### Problem to solve
In the material below, the lines from the one containing "let s := setbuf" through the one containing "change (chain (acquire (blockno" are to be given again exactly, ends included, and no others.

Data shown section start

(** On a miss [bget] goes through the whole scan, and then panics or
    moves the victim. *)
Lemma bget_scans w p dev blockno s :
  miss dev blockno s →
  bget w p dev blockno s =
  let '(sc, s) := scan_upto (blockno mod NBUCKET) (Z.to_nat NBUCKET) s in
  if index sc =? -1 then Panic "bget: no buffers" s
  else
    match unlink s (min_tick sc) (chain s (index sc)) with
    | None => Fault s
    | Some (move, rest) =>
        let s := setbuf move (recycle dev blockno (getbuf s move)) s in
        let s := set_chain (index sc) rest s in
        let s := release (index sc) s in
        let s := set_chain (blockno mod NBUCKET)
                   (chain s (blockno mod NBUCKET) ++ [move]) s in
        let s := release (blockno mod NBUCKET) s in
        acquiresleep p move s
    end.
Proof.
  intros Hmiss. unfold bget, miss in *.
  rewrite (lookup_same s (acquire _ s)) by done.
  change (chain (acquire (blockno mod NBUCKET) s) (blockno mod NBUCKET))
    with (chain s (blockno mod NBUCKET)).
  rewrite Hmiss. reflexivity.
Qed.

(** When [bget] releases the target lock, which it does last, it holds no
    other shard lock, and the buffer it is about to hand out is linked in
    the target chain under the requested identity. *)
Lemma bget_last_release w p dev blockno s v s' :
  unlocked s → wf s →
  bget w p dev blockno s = Done v s' ∨ bget w p dev blockno s = Sleeping v s' →
  ∃ sD, bget w p dev blockno s =
          acquiresleep p v (release (blockno mod NBUCKET) sD) ∧
        holds_exactly sD [blockno mod NBUCKET] ∧
        v ∈ chain sD (blockno mod NBUCKET) ∧
        b_dev (getbuf sD v) = dev ∧ b_blockno (getbuf sD v) = blockno.
Proof.
  intros Hu Hwf Hout.
  set (c := blockno mod NBUCKET).
  assert (Hc : 0 <= c < NBUCKET) by (apply Z.mod_pos_bound; by unfold NBUCKET).
  pose proof (between_after_acquire c s Hc Hu) as Hb0.
  destruct (lookup s dev blockno (chain s c)) as [b|] eqn:Hl.
  - assert (Hb : bget w p dev blockno s =
                 acquiresleep p b
                   (release c
                      (setbuf b (set_refcnt (uint w (b_refcnt (getbuf s b) + 1))
                                   (getbuf s b)) (acquire c s)))).
    { unfold bget. fold c.
      rewrite (lookup_same s (acquire c s)) by done.
      change (chain (acquire c s) c) with (chain s c). by rewrite Hl. }
    rewrite Hb in Hout. apply acquiresleep_returns in Hout as ->.
    destruct (lookup_Some_elem _ _ _ _ _ Hl) as (Hin & Hd & Hn).
    pose proof (wf_chain_valid s c b Hwf Hc Hin) as Hv.
    eexists. split; [exact Hb|]. split; [|split; [done|]].
    + apply (holds_exactly_same (acquire c s)); [done|].
      by apply (holds_exactly_between c (mkscan (-1) UINT_MAX)); [lia|].
    + rewrite getbuf_setbuf_eq by done. done.
  - pose proof (bget_scans w p dev blockno s Hl) as Hb. fold c in Hb.
    rewrite scan_upto_all in Hb.
    destruct (scan_buckets c bucket_ids (mkscan (-1) UINT_MAX) (acquire c s))
      as [sc s1] eqn:E.
    destruct (bget_scan_locks blockno s sc s1 Hu E)
      as [(Hlen & Hidx & Hhc & Hn & Hh) _]. fold c in Hidx, Hhc.
    apply scan_buckets_spec in E as ((Hbuf & Hbk & _) & _).
    simpl in Hbuf, Hbk.
    destruct (Z.eqb_spec (index sc) (-1)) as [|Hneg].
    { rewrite Hb in Hout. by destruct Hout. }
    destruct (unlink s1 (min_tick sc) (chain s1 (index sc)))
      as [[move rest]|] eqn:Eu; [|rewrite Hb in Hout; by destruct Hout].
    rewrite Hb in Hout. apply acquiresleep_returns in Hout as ->.
    destruct Hidx as [?|[Hi0 Hic]]; [done|].
    specialize (Hh Hneg).
    apply holding_true in Hh as Hli. apply holding_true in Hhc as Hlc.
    assert (Hi13 : index sc < NBUCKET).
    { pose proof (lookup_lt_Some _ _ _ Hli) as Hlt. rewrite Hlen in Hlt.
      unfold NBUCKET in *. lia. }
    destruct (unlink_spec _ _ _ _ _ Eu) as (_ & _ & c1 & c2 & Hch & _).
    assert (Hmv : (move < length (bcache_buf s))%nat).
    { apply (wf_chain_valid s (index sc) move Hwf); [lia|].
      rewrite <- (chain_same s s1) by done. rewrite Hch.
      apply elem_of_app. right. apply elem_of_cons. by left. }
    destruct Hwf as (Hk13 & _).
    set (sA := setbuf move (recycle dev blockno (getbuf s1 move)) s1) in *.
    set (sC := release (index sc) (set_chain (index sc) rest sA)) in *.
    set (sD := set_chain c (chain sC c ++ [move]) sC) in *.
    exists sD. split; [exact Hb|]. split; [|split].
    + apply (holds_exactly_between c (mkscan (-1) 0)); [lia|].
      split; [simpl; by rewrite length_insert|]. split; [by left|].
      split.
      { apply holding_true. simpl. rewrite list_lookup_insert_ne by lia. done. }
      split; [|done]. simpl.
      pose proof (nheld_drop _ _ Hli). destruct (index sc =? -1); lia.
    + unfold chain at 1. simpl.
      rewrite list_lookup_insert_eq.
      * simpl. apply elem_of_app. right. apply elem_of_cons. by left.
      * rewrite length_insert, Hbk, Hk13. unfold NBUCKET in *. lia.
    + change (getbuf sD move) with (getbuf sA move).
      subst sA. rewrite getbuf_setbuf_eq by (by rewrite Hbuf). done.
Qed.

Lemma held_locks_exactly s : holds_exactly s (held_locks s).
Proof.
  intros i Hi. unfold held_locks. rewrite list_elem_of_filter.
  split; [|by intros [? _]]. intros Hh. split; [done|].
  by apply elem_of_bucket_ids.
Qed.

(** C4 (amended): a call of [bget] entered with no shard lock held never
    holds more than three shard locks at once, and they are the lock of
    the target shard, the lock of the shard under the scan cursor and the
    lock of the best candidate's shard.  The target lock is kept from the
    lookup to the last spinlock call (and is still held when the call
    panics); when it is released it is the only shard lock held, and the
    buffer handed out is already linked in the target chain under the
    requested identity.  Between two shards of the
    scan the caller holds the target lock and the candidate's and no
    other; inside a shard it holds the lock of that shard on top; and
    when it finds a buffer with a smaller timestamp there, the lock of
    the superseded candidate's shard is released at once, before the next
    buffer is looked at.  The instants of the scan are the states
    [scan_upto] (head of the [for] loop) and [scan_inside] (head of the
    [while] loop), which [scan_upto_skip], [scan_upto_step],
    [scan_inside_enter], [scan_inside_step] and [bget_scans] link to one
    another and to [bget]. *)
Theorem bget_holds_at_most_three_locks (w p dev blockno : Z) (s : machine) :
  unlocked s →
  locks_bounded 3 s (final_state (bget w p dev blockno s)) ∧
  target_kept (blockno mod NBUCKET) s (bget w p dev blockno s) ∧
  (∀ n sc s1,
     scan_upto (blockno mod NBUCKET) n s = (sc, s1) →
     holds_exactly s1 (blockno mod NBUCKET :: candidate sc)) ∧
  (∀ n m sc s2,
     (n < Z.to_nat NBUCKET)%nat →
     can_lock (blockno mod NBUCKET) (Z.of_nat n) = 1 →
     scan_inside (blockno mod NBUCKET) n m s = (sc, s2) →
     holds_exactly s2 (blockno mod NBUCKET :: Z.of_nat n :: candidate sc) ∧
     ∀ b, chain s (Z.of_nat n) !! m = Some b →
          b_refcnt (getbuf s b) = 0 → b_time (getbuf s b) < min_tick sc →
          ∃ s3, scan_inside (blockno mod NBUCKET) n (S m) s =
                  (mkscan (Z.of_nat n) (b_time (getbuf s b)), s3) ∧
                holds_exactly s3 [blockno mod NBUCKET; Z.of_nat n] ∧
                (index sc ≠ -1 → index sc ≠ Z.of_nat n →
                 s3 = release (index sc) s2) ∧
                (index sc = -1 ∨ index sc = Z.of_nat n → s3 = s2)) ∧
  (wf s → ∀ v s',
     bget w p dev blockno s = Done v s' ∨
     bget w p dev blockno s = Sleeping v s' →
     ∃ sD, bget w p dev blockno s =
             acquiresleep p v (release (blockno mod NBUCKET) sD) ∧
           holds_exactly sD [blockno mod NBUCKET] ∧
           v ∈ chain sD (blockno mod NBUCKET) ∧
           b_dev (getbuf sD v) = dev ∧ b_blockno (getbuf sD v) = blockno).
Proof.
  intros Hu.
  set (c := blockno mod NBUCKET).
  assert (Hc : 0 <= c < NBUCKET) by (apply Z.mod_pos_bound; by unfold NBUCKET).
  split; [|split; [by apply bget_target_kept|split; [|split]]];
    [| | |intros Hwf v s'; by apply bget_last_release].
  - unfold bget. fold c.
    assert (Hn0 : nheld (bcache_lock s) = 0%nat).
    { rewrite Hu. apply nheld_replicate_false. }
    assert (Hacq : locks_bounded 3 s (acquire c s)).
    { apply locks_bounded_acquire. lia. }
    assert (Hn1 : (nheld (bcache_lock (acquire c s)) <= 1)%nat).
    { simpl. pose proof (nheld_insert_true_le (bcache_lock s) (Z.to_nat c)). lia. }
    destruct (lookup (acquire c s) dev blockno (chain (acquire c s) c)) as [b|].
    + eapply locks_bounded_trans; [exact Hacq|].
      eapply locks_bounded_trans; [|apply locks_bounded_acquiresleep].
      eapply locks_bounded_trans; [|apply locks_bounded_release]; simpl.
      * by apply locks_bounded_silent.
      * pose proof (nheld_insert_true_le (bcache_lock s) (Z.to_nat c)). lia.
    + destruct (scan_buckets c bucket_ids (mkscan (-1) UINT_MAX) (acquire c s))
        as [sc s1] eqn:E.
      destruct (bget_scan_locks blockno s sc s1 Hu E)
        as [(Hlen & Hidx & Hhc & Hn & Hh) Hs1].
      destruct (index sc =? -1); [exact Hs1|].
      destruct (unlink s1 (min_tick sc) (chain s1 (index sc))) as [[move rest]|];
        [|exact Hs1].
      eapply locks_bounded_trans; [exact Hs1|].
      eapply locks_bounded_trans; [|apply locks_bounded_acquiresleep].
      eapply locks_bounded_trans; [|apply locks_bounded_release]; simpl.
      * eapply locks_bounded_trans; [|by apply locks_bounded_silent].
        eapply locks_bounded_trans; [|apply locks_bounded_release]; simpl.
        -- by apply locks_bounded_silent.
        -- lia.
      * pose proof (nheld_insert_false_le (bcache_lock s1) (Z.to_nat (index sc))).
        lia.
  - intros n sc s1 E. apply holds_exactly_between; [lia|].
    by apply (scan_upto_between c n s).
  - intros n m sc s2 Hn Hcl E.
    assert (Hj : 0 <= Z.of_nat n < NBUCKET) by (unfold NBUCKET in *; lia).
    assert (Hjc : Z.of_nat n ≠ c).
    { intros Heq. rewrite Heq in Hcl. apply can_lock_cases in Hcl. lia. }
    pose proof (scan_inside_within c n m s sc s2 Hc Hu Hn Hcl E) as Hin.
    split; [apply holds_exactly_within; [lia|lia|done|done]|].
    intros b Hb Hr Ht.
    pose proof (scan_inside_same_data c n m s sc s2 E) as (Hbuf & _).
    assert (Hg : getbuf s2 b = getbuf s b) by (by apply getbuf_same).
    rewrite (scan_inside_step c n m s b Hb), E.
    destruct (scan_buf (Z.of_nat n) b sc s2) as [sc3 s3] eqn:E3.
    destruct (scan_buf_locks c _ b sc s2 sc3 s3 (proj1 Hc) (proj1 Hj) Hjc E3 Hin)
      as [Hin3 _].
    unfold scan_buf in E3. rewrite Hg, Hr in E3. simpl in E3.
    rewrite (proj2 (Z.ltb_lt _ _) Ht) in E3.
    injection E3 as <- Hs3.
    exists s3. split; [done|]. split; [|split].
    + apply (holds_exactly_within c _ _ _ (proj1 Hc) (proj1 Hj) Hjc) in Hin3.
      intros i Hi. rewrite (Hin3 i Hi). unfold candidate. simpl.
      destruct (Z.eqb_spec (Z.of_nat n) (-1)) as [|_]; [lia|].
      rewrite !elem_of_cons, elem_of_nil. tauto.
    + intros Hm Hxj. rewrite <- Hs3.
      destruct Hin as (_ & _ & _ & _ & _ & Hne).
      destruct (Hne Hxj) as [_ Hh]. rewrite (Hh Hm).
      destruct (Z.eqb_spec (index sc) (-1)); [done|].
      by destruct (Z.eqb_spec (index sc) (Z.of_nat n)).
    + intros [Hm|Hxj]; rewrite <- Hs3.
      * by rewrite Hm.
      * rewrite Hxj, Z.eqb_refl. simpl. by rewrite andb_false_r.
Qed.

Lemma unlocked_s_three : unlocked s_three.
Proof. by vm_compute. Qed.

Lemma bget_holds_at_most_three_locks_witness :
  locks_bounded 3 s_three (final_state (bget 32 1 1 6 s_three)) ∧
  target_kept (6 mod NBUCKET) s_three (bget 32 1 1 6 s_three) ∧
  (∀ n sc s1,
     scan_upto (6 mod NBUCKET) n s_three = (sc, s1) →
     holds_exactly s1 (6 mod NBUCKET :: candidate sc)) ∧
  (∀ n m sc s2,
     (n < Z.to_nat NBUCKET)%nat →
     can_lock (6 mod NBUCKET) (Z.of_nat n) = 1 →
     scan_inside (6 mod NBUCKET) n m s_three = (sc, s2) →
     holds_exactly s2 (6 mod NBUCKET :: Z.of_nat n :: candidate sc) ∧
     ∀ b, chain s_three (Z.of_nat n) !! m = Some b →
          b_refcnt (getbuf s_three b) = 0 →
          b_time (getbuf s_three b) < min_tick sc →
          ∃ s3, scan_inside (6 mod NBUCKET) n (S m) s_three =
                  (mkscan (Z.of_nat n) (b_time (getbuf s_three b)), s3) ∧
                holds_exactly s3 [6 mod NBUCKET; Z.of_nat n] ∧
                (index sc ≠ -1 → index sc ≠ Z.of_nat n →
                 s3 = release (index sc) s2) ∧
                (index sc = -1 ∨ index sc = Z.of_nat n → s3 = s2)) ∧
  (wf s_three → ∀ v s',
     bget 32 1 1 6 s_three = Done v s' ∨
     bget 32 1 1 6 s_three = Sleeping v s' →
     ∃ sD, bget 32 1 1 6 s_three =
             acquiresleep 1 v (release (6 mod NBUCKET) sD) ∧
           holds_exactly sD [6 mod NBUCKET] ∧
           v ∈ chain sD (6 mod NBUCKET) ∧
           b_dev (getbuf sD v) = 1 ∧ b_blockno (getbuf sD v) = 6).
Proof.
  apply (bget_holds_at_most_three_locks 32 1 1 6 s_three).
  apply unlocked_s_three.
Defined.

(** In [s_three] the request for block 6 holds the locks of shards 6 and 1
    when it enters shard 2, takes the lock of shard 2 on top, and gives
    the lock of shard 1 back as soon as it has looked at buffer 1, which
    was released before buffer 0; it ends with buffer 1. *)
Example s_three_scan :
  held_locks (scan_upto 6 2 s_three).2 = [1; 6] ∧
  candidate (scan_upto 6 2 s_three).1 = [1] ∧
  held_locks (scan_inside 6 2 0 s_three).2 = [1; 2; 6] ∧
  held_locks (scan_inside 6 2 1 s_three).2 = [2; 6] ∧
  candidate (scan_inside 6 2 1 s_three).1 = [2] ∧
  ∃ s', bget 32 1 1 6 s_three = Done 1%nat s'.
Proof.
  split; [by vm_compute|]. split; [by vm_compute|]. split; [by vm_compute|].
  split; [by vm_compute|]. split; [by vm_compute|].
  eexists. vm_compute. reflexivity.
Qed.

Data shown section end

### Final answer
        let s := setbuf move (recycle dev blockno (getbuf s move)) s in
        let s := set_chain (index sc) rest s in
        let s := release (index sc) s in
        let s := set_chain (blockno mod NBUCKET)
                   (chain s (blockno mod NBUCKET) ++ [move]) s in
        let s := release (blockno mod NBUCKET) s in
        acquiresleep p move s
    end.
Proof.
  intros Hmiss. unfold bget, miss in *.
  rewrite (lookup_same s (acquire _ s)) by done.
  change (chain (acquire (blockno mod NBUCKET) s) (blockno mod NBUCKET))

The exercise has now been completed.